Baligar hears the calls as something more than just bird communication.

“I like to think of birds as musical instruments,” he said. “All the violins are orange crowned warblers, but no two violins are the same. A bird song plays different notes, and every bird likes to play a song differently every time.”

Each AudioMoth gathers about 2,000 minutes of data per site. So far, the team has more than 500,000 minute-long recordings — more than 8,000 hours of data from over 600 locations — and terrabytes of data to manage.

However, training the AI model requires a lot of annotated data.

“Deep learning is data hungry,” Baligar said. “The more data the better. On average, we have just 650 training clips per bird species, which is not a lot.”

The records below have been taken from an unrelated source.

(** After [j] rounds. *)
Record rd_inv (m0 : mem) (t : ptree) (pi addr : Z) (j : nat) (m : mem) : Prop := {
  ri_read : nread m pi = u32 (nread m0 pi + Z.of_nat j);
  ri_out : forall x, ~ (pi + PI_nread <= x < pi + PI_nread + 4) ->
    (forall i, (i < j)%nat -> x <> upa m0 t (addr + Z.of_nat i)) -> rd8 m x = rd8 m0 x;
  ri_in : forall i, (i < j)%nat -> rd8 m (upa m0 t (addr + Z.of_nat i)) = pipe_byte m0 pi i;
}.

Lemma rd_inv_pipe m0 root t pi addr n j m :
  reader m0 root t pi addr n -> rd_inv m0 t pi addr j m -> Z.of_nat j <= n ->
  nwrite m pi = nwrite m0 pi /\ (forall k, pipe_byte m pi k = pipe_byte m0 pi (j + k)) /\
  (forall off, PI_readopen <= off -> off + 4 <= PGSIZE -> rd32 m (pi + off) = rd32 m0 (pi + off)).
Proof.
  intros Hr [Hn Ho _] Hj.
  assert (forall x, pi <= x < pi + PGSIZE -> ~ (pi + PI_nread <= x < pi + PI_nread + 4) -> rd8 m x = rd8 m0 x) as Hx.
  { intros x Hx Hnr. apply Ho; [done|]. intros i Hi. apply (upa_outside m0 root t pi addr n); [done|lia|done]. }
  unfold PGSIZE, PI_nread in Hx. split; [|split].
  - unfold nwrite, PI_nwrite. apply rd32_ext. intros x Hxr. apply Hx; lia.
  - intros k. unfold pipe_byte. rewrite Hn.
    assert ((u32 (nread m0 pi + Z.of_nat j) + Z.of_nat k) mod PIPESIZE =
      (nread m0 pi + Z.of_nat (j + k)) mod PIPESIZE) as ->.
    { rewrite Z.add_mod, u32_dvd, <- Z.add_mod by done. f_equal. lia. }
    pose proof (Z.mod_pos_bound (nread m0 pi + Z.of_nat (j + k)) PIPESIZE ltac:(done)) as Hb.
    unfold PI_data, PIPESIZE in *. apply Hx; lia.
  - intros off Hlo Hhi. unfold PI_readopen, PGSIZE in *. apply rd32_ext. intros x Hxr. apply Hx; lia.
Qed.

Lemma rd_inv_tables `{!ImageOk} m0 root t pi addr n j m :
  reader m0 root t pi addr n -> rd_inv m0 t pi addr j m -> Z.of_nat j <= n ->
  pt_wf m root t /\ forall va, pte_at m t va = pte_at m0 t va.
Proof.
  intros Hr [_ Ho _] Hj. destruct (Hr) as [W U [Ha Hm] Hp _ Htb].
  assert (forall sl q, t sl = Some q -> forall x, q <= x < q + PGSIZE -> rd8 m x = rd8 m0 x) as Hx.
  { intros sl q Hq x Hx. pose proof (wf_page _ _ _ W _ _ Hq) as (Hqal & _).
    pose proof (Htb _ _ Hq) as Hne. apply Ho.
    - destruct (page_disjoint q pi Hqal Hp Hne); unfold PI_nread, PGSIZE in *; lia.
    - intros i Hi E. pose proof (ur_apart _ _ _ _ U (addr + Z.of_nat i) sl q ltac:(lia) Hq) as Hap.
      pose proof (PTE2PA_aligned (pte_at m0 t (addr + Z.of_nat i))) as Hal. unfold upa in E. unfold PGSIZE in *.
      apply Hap. dlia. }
  split; [by apply (pt_wf_frame m0)|]. intros va. unfold pte_at. destruct (pte_addr t va) as [a|] eqn:Hpa; [|done].
  apply pte_addr_inv in Hpa as (q & Hq & ->). pose proof (PX_bounds 0 va ltac:(lia)).
  apply rd64_ext. intros x Hxr. apply (Hx _ _ Hq). unfold PGSIZE. lia.
Qed.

Newsam, who co-founded the Spatial Analysis Research Center (SpARC) at UC Merced, is an expert in image analysis and understanding.

“Image and audio are sensorily very different but in the end, it is just data — data that we are turning into information through several processes,” he said.

Baligar did not set out to study sound or bird calls when he was a master’s student. He was more interested in time-series questions. Now, audio over time is the focus of his dissertation, and potentially the basis for a company he hopes to launch after graduation.

Computer science and environmental science are two of UC Merced’s growing number of strengths, said professor Josh Viers, director of the Center for Information Technology Research in the Interest of Society at UC Merced.

“Professor Newsam’s research is indicative of the progress UC Merced has made in attracting top talent and solving important global problems,” Viers said. “Shawn is a leader in developing computer science tools that interpret and integrate massive amounts of information, from Earth imagery to sound recordings, and his research is pushing the envelope on innovation in sustainability and technology. It is really exciting to see this example of artificial intelligence used to benefit wildlife conservation efforts.”

Future work for the team includes trying to identify individual birds and be able to track them over their range.

“If we can overcome some of the modeling challenges,” Newsam said, “we might be able to replace satellites with much more fine-scaled information about all kinds of wildlife.”